Il ne suffit pas stigmatiser le cléricalisme comme si sa cause était mystérieuse, il faut abolir son origine historique.
Alors que les Églises chrétiennes partagent l’héritage d’Israël, l’Église catholique est de plus singularisée par son hérédité romaine. Au niveau formel, cela se révèle dans le vocabulaire de l’institution : curie, diocèse, préfet, vicaire, basilique, dicastère ; dans la pourpre cardinalice héritée du Sénat ; dans la localisation du Vatican ; dans le long usage du latin. L’Empire, qui eut le monopole du pouvoir en Méditerranée, survit dans une Église, qui elle se veut universelle par sa dénomination même. Il y a comme une contradiction dans la formule « catholique romain ».
Le prix de la sacralisation du pouvoir est la politisation du sacré. Sans négliger certains bénéfices réels d’une tradition, on peut néanmoins s’interroger sur ses pesanteurs face à une société mondiale en rapide évolution. On connaît la liste des revendications à l’égard de l’Église catholique qui vont du sacerdoce des femmes à la constitution de synodes élus munis de réels pouvoirs. Ce disparate nuit à la réception des plaintes qui, chacune prise séparément, rencontre quelque raison d’être refusée. On devrait poser la question plus fondamentale de l’abandon en principe de cette tradition romaine.
En latin, le mot religio ne signifie pas religion au sens actuel, mais plutôt obligation rituelle. La religion de l’empire romain est un culte fondé sur la bonne exécution des rites et non sur une foi ou une croyance en un dogme. En le récusant, les premiers chrétiens, considérés comme athées et sanctionnés comme tels, se mettaient hors la loi de l’Empire par le refus de la sacralisation de son pouvoir.
Ce même rapport étroit entre pouvoir et religion a perduré dans l’Histoire européenne. Il culmina dans les guerres de religion fondées sur le principe cujus regio, ejus religio , « tel prince, telle religion ». Dans ce concept, la foi ne procède pas d’une confiance personnelle au divin, mais elle entérine l’adhésion à un gouvernement divinisé. En sens inverse, la pratique de la foi est soumise à la règle du pouvoir absolu exercé par un souverain pontife, élu à vie par l’équivalent du Sénat romain. Le dernier avatar en fut Jean-Paul II, pape éminemment politique qui contribua à l’effondrement du pouvoir soviétique.

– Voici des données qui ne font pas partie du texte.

(* ===== verification/Client.v ===== *)
(** The command-line client, [src/rucbase_client/main.cpp].

    The socket calls are a class; [getopt] gives the list of options with their
    arguments, and [readline] the list of lines until the end of the input.  A cell
    of [recv_buf] that nothing has written yet is [None]: the array is a local
    variable without an initialiser.  Messages on [stderr] are left out. *)
From Stdlib Require Import Ascii.
From S2P Require Import Prelude.
From S2P Require Import Defs.
From S2P Require Import Txn.
From S2P Require Import SmMeta.
From S2P Require Import RecordPrinter.
From S2P Require Import Server.

#[local] Open Scope prog_scope.

Module Client.

Definition MAX_MEM_BUFFER_SIZE : Z := 8192.
Definition PORT_DEFAULT : Z := 8765.

Definition is_exit_command (cmd : string) : bool :=
  bool_decide (cmd = "exit" ∨ cmd = "exit;" ∨ cmd = "bye" ∨ cmd = "bye;")%string.

(** ** Sockets *)

(** What [connect] gets: the bytes of [sun_path] without its NUL, or the two
    bytes of [sin_port] and the address of the host. *)
Inductive address :=
  | sockaddr_un (sun_path : bytes)
  | sockaddr_in (sin_port : bytes) (sin_addr : Z).

Class Sockets (N : Type) := {
  gethostbyname : string → N → option Z * N;
  socket : N → Z * N;
  connect : Z → address → N → Z * N;
  close : Z → N → N;
  write : Z → bytes → N → Z * N;
  recv : Z → Z → N → Server.Recv * N }.

(** The size of [sun_path]. *)
Definition UNIX_PATH_MAX : Z := 108.

(** [htons] of an [int] given as [uint16_t], as it lies in memory. *)
Definition htons (port : Z) : bytes := [port / 2 ^ 8 mod 2 ^ 8; port mod 2 ^ 8].

(** A call of the kernel. *)
Definition call {N A} (f : N → A * N) : M N A := λ n, (Ret (f n).1, (f n).2).

(** ** Connecting *)

Section connecting.
  Context {N : Type} `{Sockets N}.

Definition init_unix_sock (unix_sock_path : string) : M N Z :=
  let* sockfd := call socket in
  if sockfd <? 0 then ret (-1)
  else
    let sun_path := take (Z.to_nat (UNIX_PATH_MAX - 1)) (str_bytes unix_sock_path) in
    let* r := call (connect sockfd (sockaddr_un sun_path)) in
    if r <? 0 then modify (close sockfd) ;;; ret (-1) else ret sockfd.

Definition init_tcp_sock (server_host : string) (server_port : Z) : M N Z :=
  let* host := call (gethostbyname server_host) in
  match host with
  | None => ret (-1)
  | Some h_addr =>
      let* sockfd := call socket in
      if sockfd =? -1 then ret (-1)
      else
        let* r := call (connect sockfd (sockaddr_in (htons server_port) h_addr)) in
        if r =? -1 then modify (close sockfd) ;;; ret (-1) else ret sockfd
  end.

End connecting.

(** ** Options *)

Record options := mkOptions {
  unix_socket_path : option string;
  server_host : string;
  server_port : Z }.

Definition options0 : options := mkOptions None "127.0.0.1" PORT_DEFAULT.

(** [strtol] in base 10: white space, a sign, digits, the rest ignored; out of
    range it gives the end of the range of [long]. *)
Fixpoint digits_value (acc : Z) (s : string) : Z :=
  match s with
  | "" => acc
  | String c s' =>
      if is_digit c then digits_value (10 * acc + (Z.of_N (N_of_ascii c) - 48)) s' else acc
  end%string.

Definition clamp (z : Z) : Z := Z.max (- 2 ^ 63) (Z.min z (2 ^ 63 - 1)).

Definition strtol (s : string) : Z :=
  match skip_ws s with
  | String "-" s' => clamp (- digits_value 0 s')
  | String "+" s' => clamp (digits_value 0 s')
  | s' => clamp (digits_value 0 s')
  end%string.

(** The [switch] over an option of [getopt]. *)
Definition set_option (o : options) (opt : ascii * string) : options :=
  let '(c, optarg) := opt in
  if Ascii.eqb c "s" then mkOptions (Some optarg) (server_host o) (server_port o)
  else if Ascii.eqb c "p" then mkOptions (unix_socket_path o) (server_host o) (to_s32 (strtol optarg))
  else if Ascii.eqb c "h" then mkOptions (unix_socket_path o) optarg (server_port o)
  else o.

Definition get_options (l : list (ascii * string)) : options := foldl set_option options0 l.

(** ** The loop *)

Section talking.
  Context {N : Type} `{Sockets N}.

(** [stdout]: the bytes printed. *)
Record t := mk { net : N; recv_buf : list (option Z); stdout : bytes }.

Definition on_net {A} (m : M N A) : M t A := zoom net (λ x s, mk x (recv_buf s) (stdout s)) m.
Definition printf (bs : bytes) : M t unit := modify (λ s, mk (net s) (recv_buf s) (stdout s ++ bs)).
Definition set_recv_buf (b : list (option Z)) : M t unit := modify (λ s, mk (net s) b (stdout s)).

(** [recv] stores its bytes at the start of the buffer. *)
Definition fill (bs : bytes) (buf : list (option Z)) : list (option Z) := map Some bs ++ drop (length bs) buf.

(** [for (int i = ...; i <= len; i++)], with [n] rounds left: stop at a NUL, print any
    other character.  A cell outside the array or without a value is undefined. *)
Fixpoint print_reply (n : nat) (i : nat) : M t unit :=
  match n with
  | O => ret tt
  | S n' =>
      let* buf := gets recv_buf in
      let* c := or_ub (c ← buf !! i; c) in
      if c =? 0 then ret tt else printf [c] ;;; print_reply n' (S i)
  end.

Inductive next := Go | Break | Exit.

(** One line read. *)
Definition round (sockfd : Z) (command : string) : M t next :=
  if bool_decide (command = ""%string) then ret Go
  else if is_exit_command command then printf (str_bytes ("The client will be closed." ++ newline)) ;;; ret Break
  else
    let* send_bytes := on_net (call (write sockfd (str_bytes command ++ [0]))) in
    if send_bytes =? -1 then ret Exit
    else
      let* r := on_net (call (recv sockfd MAX_MEM_BUFFER_SIZE)) in
      match r with
      | Server.Failed => ret Break
      | Server.Closed => printf (str_bytes ("Connection has been closed" ++ newline)) ;;; ret Break
      | Server.Received bs =>
          let* buf := gets recv_buf in
          set_recv_buf (fill bs buf) ;;;
          print_reply (S (length bs)) 0 ;;;
          set_recv_buf (replicate (Z.to_nat MAX_MEM_BUFFER_SIZE) (Some 0)) ;;;
          ret Go
      end.

(** The lines until the end of the input. *)
Fixpoint loop (sockfd : Z) (lines : list string) : M t next :=
  match lines with
  | [] => ret Break
  | command :: lines' =>
      let* r := round sockfd command in
      match r with Go => loop sockfd lines' | _ => ret r end
  end.

(** The exit status. *)
Definition main (opts : list (ascii * string)) (lines : list string) : M t Z :=
  let o := get_options opts in
  let* sockfd := on_net (match unix_socket_path o with
                         | Some path => init_unix_sock path
                         | None => init_tcp_sock (server_host o) (server_port o)
                         end) in
  if sockfd <? 0 then ret 1
  else
    set_recv_buf (replicate (Z.to_nat MAX_MEM_BUFFER_SIZE) None) ;;;
    let* r := loop sockfd lines in
    match r with
    | Exit => ret 1
    | _ => on_net (modify (close sockfd)) ;;; printf (str_bytes ("Bye." ++ newline)) ;;; ret 0
    end.

End talking.
Arguments t N : clear implicits.

End Client.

Une religion dotée des attributs du pouvoir se doit de les manifester. Elle reproduit alors l’arrangement de l’animisme archaïque : la croyance selon laquelle la nature est régie par des esprits analogues à la volonté humaine. Elle heurte de front le concept de lois naturelles, datant du Siècle des Lumières, qui n’a pas encore informé - et de loin - toutes les consciences : la seule cause d’un phénomène se situe dans la configuration du cosmos. Dès lors, la prière de demande est souvent altérée en un marché donnant donnant dont l’expression absolue est le mythe des miracles à Lourdes : à force de supplications une guérison inexplicable se produit. Dans la pastorale ordinaire, les homélies commentant un récit évangélique laissent souvent croire qu’il s’agit d’une recension historique d’un événement merveilleux qui se serait littéralement produit. Le pape serait doté en certaines circonstances d’un pouvoir d’infaillibilité, qu’aucun scientifique n’oserait revendiquer.
Cette mythologie merveilleuse est générée par la sacralisation du pouvoir ecclésiastique : les positions sur des débats de simple organisation, comme le célibat des prêtres, sont considérées comme d’inspiration divine et donc incontestable. Tel fut le sort du synode sur l’Amazonie dont la résolution finale, l’ordination de laïcs mariés, fut balayée selon le principe : Roma locuta, causa finita.
Au lieu de se disperser sur de multiples revendications, l’action des fidèles devrait revendiquer l’abandon de cette structure du pouvoir clérical. Il ne suffit pas stigmatiser le cléricalisme comme si sa cause était mystérieuse, il faut abolir son origine historique. Aux niveaux de la paroisse ou du diocèse, les pouvoirs temporels des curés et des évêques doivent être confiés à des synodes de chrétiens élus, plutôt que de disserter interminablement sur la « synodalité ».